SUPPLIED ENTRIES ▸
Lemma plain_index (es : list (string * entry)) :
  NoDup (List.map fst es) → Json.plain (index_json es) = true.
Proof.
  intros Hnd. unfold index_json. cbn [Json.plain List.map fst snd forallb].
  change (bool_decide (NoDup ["version"; "entries"])) with true.
  cbn [andb]. rewrite List.map_map. cbn [fst].
  rewrite bool_decide_eq_true_2 by exact Hnd. cbn [andb].
  rewrite andb_true_r. induction es as [|[p e] es IH]; [reflexivity|].
  cbn [List.map forallb snd fst]. rewrite plain_entry. cbn [andb].
  apply IH. inversion Hnd; assumption.
Qed.

Lemma save_then_load w es :
  NoDup (List.map fst es) → writable w INDEX_FILE = true →
  ∃ w1, save_index (index_json es) w = (Ok tt, w1) ∧ store_holds w1 es.
Proof.
  intros Hnd Hw. eexists. split; [apply save_index_spec, Hw|].
  split; [exact Hnd|]. apply load_index_stored, plain_index, Hnd.
Qed.

(** ** Dictionaries *)

Lemma dict_get_map {A B} (f : A → B) (k : string) (d : list (string * A)) :
  Dict.get k (List.map (fun kv => (fst kv, f (snd kv))) d)
  = option_map f (Dict.get k d).
Proof.
  induction d as [|[k' v] d IH]; [reflexivity|]. cbn.
  destruct (String.eqb k k'); [reflexivity|exact IH].
Qed.

Lemma dict_set_map {A B} (f : A → B) (k : string) (v : A)
    (d : list (string * A)) :
  Dict.set k (f v) (List.map (fun kv => (fst kv, f (snd kv))) d)
  = List.map (fun kv => (fst kv, f (snd kv))) (Dict.set k v d).
Proof.
  induction d as [|[k' v'] d IH]; [reflexivity|]. cbn.
  destruct (String.eqb k k'); [reflexivity|]. cbn. rewrite IH. reflexivity.
Qed.

Lemma dict_get_set {A} (k : string) (v : A) (d : list (string * A)) :
  Dict.get k (Dict.set k v d) = Some v.
Proof.
  induction d as [|[k' v'] d IH]; cbn.
  - rewrite String.eqb_refl. reflexivity.
  - destruct (String.eqb k k') eqn:E; cbn.
    + rewrite String.eqb_refl. reflexivity.
    + rewrite E. exact IH.
Qed.

Lemma dict_get_set_ne {A} (k k' : string) (v : A) (d : list (string * A)) :
  k ≠ k' → Dict.get k' (Dict.set k v d) = Dict.get k' d.
Proof.
  intros Hne. induction d as [|[k0 v0] d IH]; cbn.
  - destruct (String.eqb_spec k' k); [congruence|reflexivity].
  - destruct (String.eqb_spec k k0) as [->|Hk]; cbn.
    + destruct (String.eqb_spec k' k0); [congruence|reflexivity].
    + destruct (String.eqb k' k0); [reflexivity|exact IH].
Qed.

Lemma dict_set_set {A} (k : string) (v v' : A) (d : list (string * A)) :
  Dict.set k v' (Dict.set k v d) = Dict.set k v' d.
Proof.
  induction d as [|[k0 v0] d IH]; cbn.
  - rewrite String.eqb_refl. reflexivity.
  - destruct (String.eqb k k0) eqn:E; cbn.
    + rewrite String.eqb_refl. reflexivity.
    + rewrite E, IH. reflexivity.
Qed.

Lemma dict_keys_set {A} (k : string) (v : A) (d : list (string * A)) :
  List.map fst (Dict.set k v d)
  = if bool_decide (k ∈ List.map fst d) then List.map fst d
    else List.map fst d ++ [k].
Proof.
  induction d as [|[k0 v0] d IH]; [reflexivity|]. cbn.
  destruct (String.eqb_spec k k0) as [->|Hk]; cbn.
  - rewrite bool_decide_eq_true_2 by left. reflexivity.
  - rewrite IH. destruct (bool_decide (k ∈ List.map fst d)) eqn:E.
    + apply bool_decide_eq_true in E.
      rewrite bool_decide_eq_true_2 by (right; exact E). reflexivity.
    + apply bool_decide_eq_false in E.
      rewrite bool_decide_eq_false_2; [reflexivity|].
      intros Hin. apply elem_of_cons in Hin as [?|?]; congruence.
Qed.

Lemma dict_set_nodup {A} (k : string) (v : A) (d : list (string * A)) :
  NoDup (List.map fst d) → NoDup (List.map fst (Dict.set k v d)).
Proof.
  intros Hnd. rewrite dict_keys_set.
  destruct (bool_decide (k ∈ List.map fst d)) eqn:E; [exact Hnd|].
  apply bool_decide_eq_false in E. apply NoDup_app. split; [exact Hnd|].
  split; [|apply NoDup_singleton].
  intros x Hx Hk. apply list_elem_of_singleton in Hk. subst. contradiction.
Qed.

Lemma dict_get_elem {A} (k : string) (v : A) (d : list (string * A)) :
  NoDup (List.map fst d) → (k, v) ∈ d ↔ Dict.get k d = Some v.
Proof.
  induction d as [|[k0 v0] d IH]; intros Hnd; cbn.
  - split; [intros H; inversion H|discriminate].
  - inversion Hnd as [|?? Hnotin Hnd']; subst.
    destruct (String.eqb_spec k k0) as [->|Hk].
    + split.
      * intros Hin. apply elem_of_cons in Hin as [Heq|Hin]; [congruence|].
        exfalso. apply Hnotin. apply list_elem_of_fmap. exists (k0, v). auto.
      * intros [= ->]. left.
    + rewrite <- (IH Hnd'). split.
      * intros Hin. apply elem_of_cons in Hin as [Heq|Hin]; [congruence|exact Hin].
      * intros Hin. right. exact Hin.
Qed.

(** ** Updating *)

Lemma set_entry_index es p e w :
  Py.set_entry (index_json es) p (entry_json e) w
  = (Ok (index_json (Dict.set p e es)), w).
Proof.
  unfold Py.set_entry, index_json, bind. cbn.
  rewrite (dict_set_map entry_json). reflexivity.
Qed.

Lemma text_of_file w p t : text_of w p = Some t → fs w !! p = Some (File (Text t)).
Proof.
  unfold text_of. destruct (fs w !! p) as [[|[s|]]|]; congruence.
Qed.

TASK TO CARRY OUT ▸ Reproduce only this range: the first line of the data above through the line with "cbn [andb]. rewrite", both included, exactly as written.

SOLUTION BELOW ▸
Lemma plain_index (es : list (string * entry)) :
  NoDup (List.map fst es) → Json.plain (index_json es) = true.
Proof.
  intros Hnd. unfold index_json. cbn [Json.plain List.map fst snd forallb].
  change (bool_decide (NoDup ["version"; "entries"])) with true.
  cbn [andb]. rewrite List.map_map. cbn [fst].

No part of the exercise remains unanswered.